Muy lejos ha quedado aquel Vargas Llosa que pensaba que “la democracia era imposible. El papel de Estados Unidos nos llevó a desear el paraíso comunista y causó un terrible retraso democrático del que ahora estamos saliendo. Se abrió un período de matanzas espantosas y de terrorismo hoy, por suerte, superado”, como recogió El Comercio.

Sobre su cambio ideológico, en una entrevista con El País Semanal en 2018 rememoró cómo se produjo su desencanto. "Yo quise ser comunista, me parecía que el comunismo representaba la antípoda de la dictadura militar, de la corrupción y sobre todo de las desigualdades.

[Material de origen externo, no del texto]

(* ===== verification/Sysfile.v ===== *)
(** * kernel/sysfile.c: the system calls on files *)

From Stdlib Require Import ZArith Lia.
From stdpp Require Import base list strings numbers gmap.
From S2P Require Import Prelude Memory KString Riscv Kalloc Vm Sleeplock Blocks BlockCache Log Fs Pipe Console Kernel File Proc Args Exec.

Definition O_RDONLY : Z := 0.
Definition O_WRONLY : Z := 1.
Definition O_RDWR : Z := 2.
Definition O_CREATE : Z := 512.
Definition O_TRUNC : Z := 1024.

(** The first free descriptor. *)
Fixpoint find_fd (l : list (option Z)) (i : Z) : option Z :=
  match l with
  | [] => None
  | None :: _ => Some i
  | Some _ :: l' => find_fd l' (i + 1)
  end.

Section code.
Context {C : Type} `{BlockCache C}.
Context (kend trampoline : Z) (pad : list Z).

Definition argfd (n : Z) : M (kernel C) (option (Z * Z)) :=
  let* fd := argint n in
  let* p := my_proc in
  ret (if (fd <? 0) || (NOFILE <=? fd) then None
       else match zget (p_ofile p) fd with Some (Some f) => Some (fd, f) | _ => None end).

(** [p->ofile[fd] = f] for the running process. *)
Definition set_fd (fd : Z) (f : option Z) : M (kernel C) unit :=
  let* i := myproc in proc_upd i (fun p => p_set_ofile (zset (p_ofile p) fd f) p).

Definition fdalloc (f : Z) : M (kernel C) Z :=
  let* p := my_proc in
  match find_fd (p_ofile p) 0 with
  | Some fd => set_fd fd (Some f) ;;; ret fd
  | None => ret (-1)
  end.

Definition sys_dup : M (kernel C) Z :=
  let* a := argfd 0 in
  match a with
  | None => ret (-1)
  | Some (_, f) =>
    let* fd := fdalloc f in
    if fd <? 0 then ret (-1) else filedup f ;;; ret fd
  end.

Definition sys_read : M (kernel C) Z :=
  let* p := argaddr 1 in
  let* n := argint 2 in
  let* a := argfd 0 in
  match a with None => ret (-1) | Some (_, f) => fileread f p n end.

Definition sys_write : M (kernel C) Z :=
  let* p := argaddr 1 in
  let* n := argint 2 in
  let* a := argfd 0 in
  match a with None => ret (-1) | Some (_, f) => filewrite f p n end.

Definition sys_close : M (kernel C) Z :=
  let* a := argfd 0 in
  match a with
  | None => ret (-1)
  | Some (fd, f) => set_fd fd None ;;; fileclose kend f ;;; ret 0
  end.

Definition sys_fstat : M (kernel C) Z :=
  let* st := argaddr 1 in
  let* a := argfd 0 in
  match a with None => ret (-1) | Some (_, f) => filestat pad f st end.

(** The current directory of the caller, for path lookups. *)
Definition my_cwd : M (kernel C) Z :=
  let* p := my_proc in of_option "null cwd" (p_cwd p).
Definition k_namei (path : list Z) : M (kernel C) (option Z) :=
  let* cwd := my_cwd in on_fs (namei u_copyout cwd path).
Definition k_nameiparent (path : list Z) : M (kernel C) (option (Z * list Z)) :=
  let* cwd := my_cwd in on_fs (nameiparent u_copyout cwd path).

(** [bad:] of [sys_link] *)
Definition link_bad (ip : Z) : M (kernel C) Z :=
  on_fs (ilock ip ;;;
         di_upd ip (fun d => with_nlink (swrap 16 (di_nlink d - 1)) d) ;;;
         iupdate ip ;;;
         iunlockput ip) ;;;
  k_end_op ;;;
  ret (-1).

(** From the lookup of the new name on. *)
Definition link_new (ip : Z) (new : list Z) : M (kernel C) Z :=
  let* d := k_nameiparent new in
  match d with
  | None => link_bad ip
  | Some (dp, name) =>
    on_fs (ilock dp) ;;;
    let* dx := on_fs (ip_get dp) in
    let* x := on_fs (ip_get ip) in
    let* bad := (if negb (ip_dev dx =? ip_dev x) then ret true
                 else let* r := on_fs (dirlink u_copyout u_copyin dp name (ip_inum x)) in ret (r <? 0)) in
    on_fs (iunlockput dp) ;;;
    if bad then link_bad ip
    else on_fs (iput ip) ;;; k_end_op ;;; ret 0
  end.

Definition sys_link : M (kernel C) Z :=
  let* old := argstr 0 MAXPATH in
  match old with
  | None => ret (-1)
  | Some old =>
    let* new := argstr 1 MAXPATH in
    match new with
    | None => ret (-1)
    | Some new =>
      k_begin_op ;;;
      let* ip := k_namei old in
      match ip with
      | None => k_end_op ;;; ret (-1)
      | Some ip =>
        on_fs (ilock ip) ;;;
        let* x := on_fs (ip_get ip) in
        if di_type (ip_di x) =? T_DIR then on_fs (iunlockput ip) ;;; k_end_op ;;; ret (-1)
        else
          on_fs (di_upd ip (fun d => with_nlink (swrap 16 (di_nlink d + 1)) d) ;;;
                 iupdate ip ;;;
                 iunlock ip) ;;;
          link_new ip new
      end
    end
  end.

Fixpoint isdirempty_loop (fuel : nat) (dp off : Z) : M (kernel C) bool :=
  match fuel with
  | O => undef "isdirempty: out of fuel"
  | S fuel' =>
    let* x := on_fs (ip_get dp) in
    if off <? di_size (ip_di x) then
      let* r := on_fs (readi u_copyout dp DKernel off DIRENT) in
      if negb (r.1 =? DIRENT) then panic "isdirempty: readi"
      else if negb (de_inum r.2 =? 0) then ret false
      else isdirempty_loop fuel' dp (off + DIRENT)
    else ret true
  end.

Definition isdirempty (dp : Z) : M (kernel C) bool :=
  let* x := on_fs (ip_get dp) in
  isdirempty_loop (S (S (Z.to_nat (di_size (ip_di x) / DIRENT)))) dp (2 * DIRENT).

(** [bad:] of [sys_unlink] *)
Definition unlink_bad (dp : Z) : M (kernel C) Z :=
  on_fs (iunlockput dp) ;;; k_end_op ;;; ret (-1).

(** The removal of the entry at [off] of [dp] for the inode [ip]. *)
Definition unlink_entry (dp ip off : Z) : M (kernel C) Z :=
  let* w := on_fs (writei u_copyin dp (SKernel (replicate (Z.to_nat DIRENT) 0)) off DIRENT) in
  if negb (w =? DIRENT) then panic "unlink: writei"
  else
    let* x := on_fs (ip_get ip) in
    (if di_type (ip_di x) =? T_DIR then
       on_fs (di_upd dp (fun d => with_nlink (swrap 16 (di_nlink d - 1)) d) ;;; iupdate dp)
     else ret tt) ;;;
    on_fs (iunlockput dp ;;;
           di_upd ip (fun d => with_nlink (swrap 16 (di_nlink d - 1)) d) ;;;
           iupdate ip ;;;
           iunlockput ip) ;;;
    k_end_op ;;;
    ret 0.

Definition sys_unlink : M (kernel C) Z :=
  let* path := argstr 0 MAXPATH in
  match path with
  | None => ret (-1)
  | Some path =>
    k_begin_op ;;;
    let* d := k_nameiparent path in
    match d with
    | None => k_end_op ;;; ret (-1)
    | Some (dp, name) =>
      on_fs (ilock dp) ;;;
      if (namecmp name (bytes ".") =? 0) || (namecmp name (bytes "..") =? 0) then unlink_bad dp
      else
        let* r := on_fs (dirlookup u_copyout dp name) in
        match r with
        | None => unlink_bad dp
        | Some (ip, off) =>
          on_fs (ilock ip) ;;;
          let* x := on_fs (ip_get ip) in
          if di_nlink (ip_di x) <? 1 then panic "unlink: nlink < 1"
          else
            let* empty := (if di_type (ip_di x) =? T_DIR then isdirempty ip else ret true) in
            if negb empty then on_fs (iunlockput ip) ;;; unlink_bad dp
            else unlink_entry dp ip off
        end
    end
  end.

(** [fail:] of [create] *)
Definition create_fail (ip dp : Z) : M (kernel C) (option Z) :=
  on_fs (di_upd ip (with_nlink 0) ;;; iupdate ip ;;; iunlockput ip ;;; iunlockput dp) ;;;
  ret None.

(** The links of a new inode: ["."] and [".."] of a directory, and its name in
    the parent. *)
Definition create_links (ip dp : Z) (name : list Z) (type : Z) : M (kernel C) (option Z) :=
  let* x := on_fs (ip_get ip) in
  let* dx := on_fs (ip_get dp) in
  let* dots := (if type =? T_DIR then
                  let* a := on_fs (dirlink u_copyout u_copyin ip (bytes ".") (ip_inum x)) in
                  if a <? 0 then ret false
                  else let* b := on_fs (dirlink u_copyout u_copyin ip (bytes "..") (ip_inum dx)) in
                       ret (negb (b <? 0))
                else ret true) in
  if negb dots then create_fail ip dp
  else
    let* l := on_fs (dirlink u_copyout u_copyin dp name (ip_inum x)) in
    if l <? 0 then create_fail ip dp
    else
      (if type =? T_DIR then
         on_fs (di_upd dp (fun d => with_nlink (swrap 16 (di_nlink d + 1)) d) ;;; iupdate dp)
       else ret tt) ;;;
      on_fs (iunlockput dp) ;;;
      ret (Some ip).

Definition create (path : list Z) (type major minor : Z) : M (kernel C) (option Z) :=
  let* d := k_nameiparent path in
  match d with
  | None => ret None
  | Some (dp, name) =>
    on_fs (ilock dp) ;;;
    let* r := on_fs (dirlookup u_copyout dp name) in
    match r with
    | Some (ip, _) =>
      on_fs (iunlockput dp ;;; ilock ip) ;;;
      let* x := on_fs (ip_get ip) in
      let t := di_type (ip_di x) in
      if (type =? T_FILE) && ((t =? T_FILE) || (t =? T_DEVICE)) then ret (Some ip)
      else on_fs (iunlockput ip) ;;; ret None
    | None =>
      let* dx := on_fs (ip_get dp) in
      let* a := on_fs (ialloc (ip_dev dx) type) in
      match a with
      | None => on_fs (iunlockput dp) ;;; ret None
      | Some ip =>
        on_fs (ilock ip ;;;
               di_upd ip (fun d => with_nlink 1 (with_dev (swrap 16 major) (swrap 16 minor) d)) ;;;
               iupdate ip) ;;;
        create_links ip dp name type
      end
    end
  end.

(** The locked inode of the path, or [None] when [sys_open] gives up. *)
Definition open_inode (path : list Z) (omode : Z) : M (kernel C) (option Z) :=
  if has omode O_CREATE then create path T_FILE 0 0
  else
    let* ip := k_namei path in
    match ip with
    | None => ret None
    | Some ip =>
      on_fs (ilock ip) ;;;
      let* x := on_fs (ip_get ip) in
      if (di_type (ip_di x) =? T_DIR) && negb (omode =? O_RDONLY) then
        on_fs (iunlockput ip) ;;; ret None
      else ret (Some ip)
    end.

(** The error exit of [sys_open] once the inode is locked. *)
Definition open_bad (ip : Z) : M (kernel C) Z := on_fs (iunlockput ip) ;;; k_end_op ;;; ret (-1).

(** The assignments to [f], and the truncation. *)
Definition open_file (f fd ip omode : Z) : M (kernel C) Z :=
  let* x := on_fs (ip_get ip) in
  let di := ip_di x in
  file_upd f (fun y =>
    let ro := if has omode O_WRONLY then 0 else 1 in
    let wr := if has omode O_WRONLY || has omode O_RDWR then 1 else 0 in
    if di_type di =? T_DEVICE
    then File FD_DEVICE (f_ref y) ro wr (f_pipe y) ip (f_off y) (di_major di)
    else File FD_INODE (f_ref y) ro wr (f_pipe y) ip 0 (f_major y)) ;;;
  (if has omode O_TRUNC && (di_type di =? T_FILE) then on_fs (itrunc ip) else ret tt) ;;;
  on_fs (iunlock ip) ;;;
  k_end_op ;;;
  ret fd.

Definition sys_open : M (kernel C) Z :=
  let* omode := argint 1 in
  let* path := argstr 0 MAXPATH in
  match path with
  | None => ret (-1)
  | Some path =>
    k_begin_op ;;;
    let* ip := open_inode path omode in
    match ip with
    | None => k_end_op ;;; ret (-1)
    | Some ip =>
      let* x := on_fs (ip_get ip) in
      let di := ip_di x in
      if (di_type di =? T_DEVICE) && ((di_major di <? 0) || (NDEV <=? di_major di)) then open_bad ip
      else
        let* f := filealloc in
        match f with
        | None => open_bad ip
        | Some f =>
          let* fd := fdalloc f in
          if fd <? 0 then fileclose kend f ;;; open_bad ip
          else open_file f fd ip omode
        end
    end
  end.

(** The common end of [sys_mkdir] and [sys_mknod]. *)
Definition made (ip : option Z) : M (kernel C) Z :=
  match ip with
  | None => k_end_op ;;; ret (-1)
  | Some ip => on_fs (iunlockput ip) ;;; k_end_op ;;; ret 0
  end.

Definition sys_mkdir : M (kernel C) Z :=
  k_begin_op ;;;
  let* path := argstr 0 MAXPATH in
  match path with
  | None => made None
  | Some path => let* ip := create path T_DIR 0 0 in made ip
  end.

Definition sys_mknod : M (kernel C) Z :=
  k_begin_op ;;;
  let* major := argint 1 in
  let* minor := argint 2 in
  let* path := argstr 0 MAXPATH in
  match path with
  | None => made None
  | Some path => let* ip := create path T_DEVICE major minor in made ip
  end.

Definition sys_chdir : M (kernel C) Z :=
  let* i := myproc in
  k_begin_op ;;;
  let* path := argstr 0 MAXPATH in
  let* ip := match path with None => ret None | Some path => k_namei path end in
  match ip with
  | None => k_end_op ;;; ret (-1)
  | Some ip =>
    on_fs (ilock ip) ;;;
    let* x := on_fs (ip_get ip) in
    if negb (di_type (ip_di x) =? T_DIR) then on_fs (iunlockput ip) ;;; k_end_op ;;; ret (-1)
    else
      on_fs (iunlock ip) ;;;
      let* cwd := my_cwd in
      on_fs (iput cwd) ;;;
      k_end_op ;;;
      proc_upd i (p_set_cwd (Some ip)) ;;;
      ret 0
  end.

(** The loop of [sys_exec] that copies the arguments into pages: whether it found
    the end of the array, and the pages allocated. *)
Fixpoint exec_args (fuel : nat) (uargv i : Z) (argv : list Z) : M (kernel C) (bool * list Z) :=
  match fuel with
  | O => ret (false, argv)
  | S fuel' =>
    let* uarg := fetchaddr (u64 (uargv + 8 * i)) in
    match uarg with
    | None => ret (false, argv)
    | Some uarg =>
      if uarg =? 0 then ret (true, argv)
      else
        let* page := on_kmem kalloc in
        if page =? 0 then ret (false, argv)
        else
          let* s := fetchstr uarg PGSIZE in
          match s with
          | None => ret (false, argv ++ [page])
          | Some s =>
            on_kmem (kmem_put (fun m => store_bytes m page (s ++ [0]))) ;;;
            exec_args fuel' uargv (i + 1) (argv ++ [page])
          end
    end
  end.

Definition free_args (argv : list Z) : M (kernel C) unit :=
  foldr (fun a m => on_kmem (kfree kend a) ;;; m) (ret tt) argv.

Definition sys_exec : M (kernel C) Z :=
  let* uargv := argaddr 1 in
  let* path := argstr 0 MAXPATH in
  match path with
  | None => ret (-1)
  | Some path =>
    let* a := exec_args (Z.to_nat MAXARG) uargv 0 [] in
    let '(ok, argv) := a in
    if ok then
      let* r := exec kend trampoline path argv in
      free_args argv ;;;
      ret r
    else free_args argv ;;; ret (-1)
  end.

Definition sys_pipe : M (kernel C) Z :=
  let* p := my_proc in
  let* fdarray := argaddr 0 in
  let* pa := pipealloc kend in
  match pa with
  | None => ret (-1)
  | Some (rf, wf) =>
    let* fd0 := fdalloc rf in
    if fd0 <? 0 then fileclose kend rf ;;; fileclose kend wf ;;; ret (-1)
    else
      let* fd1 := fdalloc wf in
      if fd1 <? 0 then
        set_fd fd0 None ;;; fileclose kend rf ;;; fileclose kend wf ;;; ret (-1)
      else
        let* r := on_kmem (copyout (p_pagetable p) fdarray (le_bytes 4 fd0)) in
        let* r := (if r <? 0 then ret r
                   else on_kmem (copyout (p_pagetable p) (u64 (fdarray + 4)) (le_bytes 4 fd1))) in
        if r <? 0 then
          set_fd fd0 None ;;; set_fd fd1 None ;;;
          fileclose kend rf ;;; fileclose kend wf ;;; ret (-1)
        else ret 0
  end.
End code.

Entonces entré en San Marcos, una universidad nacional y popular, con la idea de que ahí debía de haber comunistas con los que vincularme. Y efectivamente, me vinculé", contó entonces. 

Sin embargo, "en ese tiempo el comunismo en América Latina era el estalinismo puro y duro, con partidos subyugados a la Komintern, a Moscú. A mí me defendieron del sectarismo Sartre y el existencialismo. Yo tenía todo el tiempo discusiones en mi célula, y solo milité un año. Pero seguí siendo socialista de una manera vaga, y eso lo fortaleció la revolución cubana, que al principio parecía un socialismo distinto, no dogmático. Me entusiasmó. En los sesenta viajé a Cuba cinco veces. Y poquito a poco vino el desencanto, sobre todo a partir de la creación de las UMAP [Unidades Militares de Ayuda a la Producción]", añadía sobre el momento en el que viró ideológicamente. 

El Vargas Llosa que vino después, el reconocido escritor a nivel mundial, es un enemigo acérrimo de aquella ideología que defendió de joven y no pierde ocasión de criticarla poniendo nombres y apellidos a quienes considera culpables. La semana pasada, de viaje por México, repetía que ni el socialismo ni el comunismo tienen la solución para Latinoamérica y puso como ejemplo de “fracaso del socialismo radical y el comunismo” a Cuba, Venezuela y Nicaragua.